Procura-se um Sorriso

por abril/2009Crônicas0 Comentários

Hoje eu vou contar a história do meu amigo, “Jorginho Sorriso“. Ele só vivia rindo, era uma alegria constante, ria até do Plano Real.

Morador de São Gonçalo, rapaz responsável, chefe de família exemplar e bom orador – aliás era a única hora que não sorria, pois ficava muito compenetrado na mensagem que ele transmitia aos seus ouvintes.

Devido aos seus conhecimentos religiosos e ao dom da oratória, vira e mexe ele era convidado a fazer o uso da sua eloquência em vários acontecimentos: casamentos, batizados, inaugurações, homenagens em geral e até em enterros, quando era sua a última palavra antes do sepultamento.

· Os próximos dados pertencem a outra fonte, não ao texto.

Lemma fit_bytes n b : bytes_ok (fit n b).
Proof.
  apply bytes_ok_take, bytes_ok_app. split.
  - apply Forall_fmap, Forall_forall. intros x _. apply u8_range.
  - apply Forall_replicate. by split.
Qed.

Lemma fit_id n b : length b = n -> bytes_ok b -> fit n b = b.
Proof.
  intros L H. unfold fit. assert (E : u8 <$> b = b).
  { apply list_eq. intros i. rewrite list_lookup_fmap. destruct (b !! i) eqn:E; [|done].
    cbn. f_equal. apply u8_id. exact (Forall_lookup_1 _ _ _ _ H E). }
  rewrite E. by apply take_app_length'.
Qed.

Lemma valid_shape sk : valid sk = true -> length sk = 32%nat /\ bytes_ok sk.
Proof. intros V. apply bool_decide_eq_true in V as (L & H & _). done. Qed.

(** A public key and a signature are 64 bytes: [fit] keeps them. *)
Lemma fit_pair a sk : valid sk = true -> length a = 32%nat -> bytes_ok a -> fit 64 (a ++ sk) = a ++ sk.
Proof.
  intros V L H. apply valid_shape in V as [Ls Hs]. apply fit_id; [rewrite length_app; lia|by apply bytes_ok_app].
Qed.

#[global] Instance curve_laws : Secp256k1Laws curve.
Proof.
  split; cbn.
  - intros sk pk E. exists (fit 64 pk). split; [done|]. split; [apply fit_length|apply fit_bytes].
  - intros sk pk E. destruct (valid sk) eqn:V; [|done]. injection E as <-. pose proof (valid_shape sk V) as [L H].
    f_equal. by apply fit_pair.
  - intros sk ->. eauto.
  - intros msg sk rs _. split; [apply fit_length|]. split; [apply fit_bytes|lia].
  - intros msg sk rs E. destruct (valid sk) eqn:V; [|done]. injection E as <-.
    f_equal. apply fit_pair; [done|apply fit_length|apply fit_bytes].
  - intros msg sk rs E. destruct (valid sk) eqn:V; [|done]. injection E as <-.
    rewrite take_app_length', drop_app_length' by (by rewrite fit_length).
    by rewrite bool_decide_true, V.
  - intros msg sk rs pk E C. destruct (valid sk) eqn:V; [|done]. injection E as <-. injection C as <-.
    pose proof (valid_shape sk V) as [L _]. eexists. split; [done|]. rewrite fit_pair by (done || apply fit_length || apply fit_bytes).
    rewrite take_app_length' by done. by apply bool_decide_true.
Qed.

End TestCurve.

(** ** Lemmas *)

Section Laws.
Context {SC : Secp256k1} {SL : Secp256k1Laws SC}.

(** The class invariant of a key pair made from a secret key. *)
Definition keypair_ok (kp : KeyPair) : Prop :=
  ec_seckey_verify (priv_ kp) = true /\
  exists pk, ec_pubkey_create (priv_ kp) = Some pk /\ pub_ kp = drop 1 (ec_pubkey_serialize pk).

Lemma with_public_key_ok priv kp :
  ec_seckey_verify priv = true -> with_public_key priv = Ok kp -> keypair_ok kp /\ priv_ kp = priv.
Proof.
  intros V E. unfold with_public_key in E. destruct (ec_pubkey_create priv) as [pk|] eqn:C; [|done].
  injection E as <-. split; [|done]. split; [done|]. exists pk. split; [done|]. cbn [pub_].
  destruct (serialize_shape _ pk C) as (b & -> & L & _). rewrite take_ge by (cbn [length]; lia). done.
Qed.

Lemma fromPrivateKey_ok sk kp : fromPrivateKey sk = Ok kp -> keypair_ok kp /\ priv_ kp = sk.
Proof.
  unfold fromPrivateKey, fromPrivateKey32. intros H. res_inv; to_prop. by apply with_public_key_ok.
Qed.

Lemma keypair_pub_length kp : keypair_ok kp -> length (pub_ kp) = 64%nat.
Proof.
  intros (_ & pk & C & ->). destruct (serialize_shape _ pk C) as (b & -> & L & _). done.
Qed.

Lemma address_defined kp :
  keypair_ok kp -> address kp = Ok (mkAddress (drop 12 (keccak256 (pub_ kp)))).
Proof. intros K. apply fromPublicKey_64. by apply keypair_pub_length. Qed.

Lemma address_ok kp a : address kp = Ok a -> addr_ok a.
Proof. apply fromPublicKey_ok. Qed.

Lemma sign_shape kp msg c sig :
  sign kp msg c = Ok sig ->
  length (sig_r sig) = 32%nat /\ length (sig_s sig) = 32%nat /\
  bytes_ok (sig_r sig) /\ bytes_ok (sig_s sig) /\ 0 <= sig_v sig <= 3.
Proof.
  unfold sign. destruct (ecdsa_sign_recoverable _ _) as [rs|] eqn:Es; [|done].
  destruct (compact_shape _ _ rs Es) as (L & B & R).
  destruct (recoverable_serialize_compact rs) as [compact recid]. cbn in L, B, R.
  intros [= <-]. cbn. rewrite !length_take, length_drop, u8_id by (unfold is_u8; lia).
  repeat split; auto with gambit; lia.
Qed.

(** The full EIP-155 form of [v] stands for its recovery id. *)
Lemma recovery_id_full c i :
  0 <= c -> 35 + 2 * c + i < 256 -> i = 0 \/ i = 1 -> recovery_id (35 + 2 * c + i) c = Ok i.
Proof.
  intros Hc Hv Hi. unfold recovery_id.
  replace ((35 + 2 * c + i - 35) / 2) with c by (apply Z.div_unique with i; lia). z_tests. cbn [orb negb].
  rewrite (u64_id (2 * c)), (u64_id (35 + 2 * c)), u64_id by (unfold is_u64; lia). f_equal. lia.
Qed.

(** Recovery from a signature of a key pair, with the recovery id. *)
Lemma recover_own kp msg c c' sig :
  keypair_ok kp -> sign kp msg c = Ok sig -> sig_v sig <= 1 ->
  recoverAddress msg sig c' = address kp.
Proof.
  intros K E Hv. pose proof (sign_shape _ _ _ _ E) as (Lr & Ls & _ & _ & R). unfold sign in E.
  destruct (ecdsa_sign_recoverable msg (priv_ kp)) as [rs|] eqn:Es; [|done].
  pose proof (parse_signed _ _ _ Es) as P. pose proof (recover_signed _ _ _ Es) as Q.
  destruct (compact_shape _ _ rs Es) as (L & _ & R').
  destruct (recoverable_serialize_compact rs) as [compact recid]. cbn in L, P, R'.
  injection E as <-. cbn in *. unfold recoverAddress. cbn [sig_v sig_r sig_s].
  rewrite (u8_id recid) in * by (unfold is_u8; lia).
  assert (Hid : recovery_id recid c' = Ok recid).
  { unfold recovery_id. assert (recid = 0 \/ recid = 1) as [-> | ->] by lia; done. }
  rewrite Hid. cbn [mbind res_bind]. unfold zlen. rewrite Lr, Ls. cbn [Z.eqb negb orb Pos.eqb Z.of_nat Pos.of_succ_nat Pos.succ].
  rewrite (take_ge (drop 32 compact)) by (rewrite length_drop; lia). rewrite take_drop, P, Q.
  destruct K as (V & pk & C & Hp). rewrite C. unfold address.
  rewrite fromPublicKey_64, <- Hp, keccak256_length.
  - apply fromBytes_ok; [auto with gambit|]. rewrite length_drop, keccak256_length. done.
  - apply keypair_pub_length. split; [done|]. eauto.
Qed.

(** Verification of a signature of a key pair. *)
Lemma verify_own kp msg c sig :
  keypair_ok kp -> sign kp msg c = Ok sig -> verify msg sig (pub_ kp) = Ok true.
Proof.
  intros K E. pose proof (keypair_pub_length kp K) as Lp. pose proof (sign_shape _ _ _ _ E) as (Lr & Ls & _).
  destruct K as (_ & pk & C & Hp). destruct (serialize_shape _ pk C) as (b & Eb & _).
  unfold verify, zlen. rewrite Lp, Lr, Ls. cbn [Z.of_nat Z.eqb Pos.eqb negb Pos.of_succ_nat Pos.succ].
  assert (Ep : 0x04 :: pub_ kp = ec_pubkey_serialize pk) by (by rewrite Hp, Eb).
  rewrite Ep, (parse_created _ pk C).
  unfold sign in E. destruct (ecdsa_sign_recoverable msg (priv_ kp)) as [rs|] eqn:Es; [|done].
  destruct (verify_signed _ _ rs pk Es C) as (sg & Eg & V). destruct (compact_shape _ _ rs Es) as (L & _ & _).
  destruct (recoverable_serialize_compact rs) as [compact recid]. cbn [fst] in *. injection E as <-. cbn [sig_r sig_s].
  rewrite !(take_ge (take _ _)) by (rewrite length_take; lia).
  rewrite (take_ge (drop 32 compact)) by (rewrite length_drop; lia). rewrite take_drop, Eg, V. done.
Qed.

End Laws.

(** Recovery returns an address or throws. *)
Lemma recoverAddress_returns {SC : Secp256k1} msg sig c :
  (exists a, recoverAddress msg sig c = Ok a) \/ exists w, recoverAddress msg sig c = Throw w.
Proof.
  unfold recoverAddress, recovery_id, fromBytes.
  repeat (case_match; cbn [mbind res_bind]; try by eauto); eauto.
Qed.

Certa ocasião em pleno verão, ele foi convidado a prestar a última homenagem a um amigo de infância. O amigo Tonho que havia falecido. De pronto ele concordou.

O único problema existente, era o local do enterro, pois seu amigo há muito tinha fixado residência em uma cidadezinha do sul da Bahia, chamada Caravelas.

Jorginho Sorriso não se fez de difícil, foi. O amigo de estripulias na tenra idade bem que merecia aquele sacrifício, afinal seria o último adeus.

Ele levava no bolso o discurso bem preparado, embora o tempo tenha sido curto para a elaboração. Ele embarcou na Rodoviária, para uma viagem de 16 horas.

O mês de janeiro já se despedia daquele ano, prometendo voltar no próximo, acompanhado do sol, seu companheiro inseparável.

No regresso, no interior do ônibus, “viajando em pensamento”, vamos encontrar meu amigo Jorginho Sorriso recapitulando os acontecimentos: a sua chegada à cidade, o cansaço da viagem, a moqueca de siri mole, o picolé de mangaba, o munguzá, o sepultamento com toda a cidade presente: Prefeito, Vereadores, Juiz, Padre. E a última palavra foi a sua. Ele realmente se sentiu importante diante de todas as autoridades locais. Um sorriso aflorou. Os olhos continuavam cerrados. Ele sentia a satisfação do dever cumprido. Não via a hora de chegar em casa no bairro do Monjolos e abraçar sua esposa Marieta.

Meu amigo estava sentado na poltrona do lado do corredor, tendo como companheiro, na janela, um senhor que atendia pelo nome de Baiano de boa cepa, que havia aproveitado as férias no trabalho para ir rever a sua cidade natal, e trazer algumas coisinhas para fazer um agrado aos familiares que não puderam viajar.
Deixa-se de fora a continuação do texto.